We tiptoe around others, suppressing our needs because we’re afraid of rocking the boat.
We please and appease to stay in peoples’ good graces.
We overfunction and give and give because we believe that’s what we have to do to earn love.
We put on a happy face no matter what to protect our vulnerability.
We keep people at a distance for fear of intrusion.
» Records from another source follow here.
(** C9: the scroll loop returns only when the accumulated count has reached
    [max_items]; and in a run where the count is below [max_items], no call
    raises and no response changes the accumulator, the loop is still
    running after any number of rounds, with the accumulator unchanged and
    four more calls made per round. *)
Theorem scroll_loop_exits_only_on_count (E : env) (fuel : nat)
    (keyword : string) (max_items : Z) (w : world) :
  (∀ w', scroll_loop E fuel keyword max_items w = (Returned tt, w') →
     (max_items ≤ Z.of_nat (length (all_feeds (acc w'))))%Z)
  ∧ ((Z.of_nat (length (all_feeds (acc w))) < max_items)%Z →
     (∀ k, length (trace w) ≤ k →
        raised (page E k) = None
        ∧ (listening w = true →
           deliver (delivered (page E k)) (acc w) = acc w)) →
     ∃ w', scroll_loop E fuel keyword max_items w = (Running, w')
           ∧ acc w' = acc w
           ∧ length (trace w') = length (trace w) + 4 * fuel).
Proof.
  split.
  - intros w'. apply scroll_loop_returns.
  - apply scroll_loop_keeps_running.
Qed.

(** X17: the same for [search] as a whole: without filters, when no call raises,
    no response brings an item and the page has no initial state, a search
    for at least one item is still running after any number of rounds. *)
Lemma search_keeps_running E fuel keyword max_items :
  (0 < max_items)%Z →
  (∀ k, raised (page E k) = None
        ∧ deliver (delivered (page E k)) new_session = new_session) →
  value (page E 4) = "" →
  ∃ w, search E fuel keyword max_items None = (Running, w)
       ∧ all_feeds (acc w) = []
       ∧ length (trace w) = 5 + 4 * fuel.
Proof.
  intros Hmax Hquiet Hvalue.
  assert (∀ a w, acc w = new_session →
            await E a w
            = (Returned (value (page E (length (trace w)))),
               {| acc := new_session; listening := listening w;
                  trace := trace w ++ [a] |})) as Hawait.
  { intros a w Hacc. rewrite await_quiet; rewrite ?Hacc; [done|..];
      intros; apply Hquiet. }
  unfold search, search_body, filter_stage, initial_state_stage, catch, bindM,
    ret, page_on.
  repeat (rewrite Hawait by done;
          cbn [acc listening trace new_world app length]).
  rewrite Hvalue. cbn [String.eqb negb].
  match goal with
  | |- context [scroll_loop E fuel keyword max_items ?w1] =>
      destruct (scroll_loop_keeps_running E fuel keyword max_items w1)
        as (w' & Hrun & Hacc & Hlen)
  end.
  - simpl. lia.
  - intros k _. split; [apply Hquiet|]. intros _. apply Hquiet.
  - rewrite Hrun. exists w'.
    split; [done|]. rewrite Hacc, Hlen. split; [done|]. simpl. lia.
Qed.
We often don’t know this blueprint operates in the background until we do. In the meantime, the unresolved wounds in the blueprint cast a shadow that looks for things to cast itself onto. It manifests as exaggerated or disproportionate reactions and the anxious or avoidant ways in which we unconsciously attach to our partners, friends, children, food, things, and idealized versions of ourselves. When we ignore these wounds, we disown a younger, more vulnerable part of us that needs care. Disowning this injured part means we split off from it, push it down, and pretend it doesn’t exist. We say, “it’s all in the past.” Except it’s not —it continues to exist today with its very own energy and life force inside of our nervous systems, psyches, hearts, and spirits, playing out in our everyday life.**
The Spectrum of Emotional Wounds
Most of my clients experienced some form of emotional misattunement in their childhood that plays out in unwanted behaviors today. Here are ways misattunement might show up in childhood:
Your feelings and self-expression are shamed and shut down, tuned out and dismissed, invalidated, or gaslit.
You’re manipulated, belittled, subjugated, patronized, ignored, yelled at, or criticized.
You’re at the mercy of an oppressive, black-and-white, authoritarian parent.
You are bullied, picked on, coerced, or abused by siblings.
You become the little adult in the family, tiptoeing around and catering to an emotionally immature parent — setting aside your own needs in the process.
You experience what’s called enmeshment with a parent, meaning your sense of self is stifled, tethered, and clipped by the anxious intensity of the overcare and attention you receive.
This is not an exhaustive list! Let me know in the comments if you experienced a form of misattunement not listed, and I’ll add it.
Any well-intentioned parent can invalidate or dismiss a child on occasion when they’re triggered, frustrated, distracted, or impatient. However, emotional wounds form when the above examples of misattunement occur in a chronic, systematic pattern. The last example of misattunement, enmeshment, is where we’ll focus most of our attention for the rest of this series.
Even if you don’t think you experienced enmeshment trauma, I encourage you to join me each month as we explore the signs of parent-child enmeshment and how it relates to food struggles. The emotional and developmental impact — and ways to heal — are similar regardless of the type of relational or attachment trauma experienced. I hope you find something useful here.
*Fixation may look like obsessing over, bingeing on, depriving of, or orienting your life and emotions around food or another focus like exercise, substances, a relationship, sex, or productivity.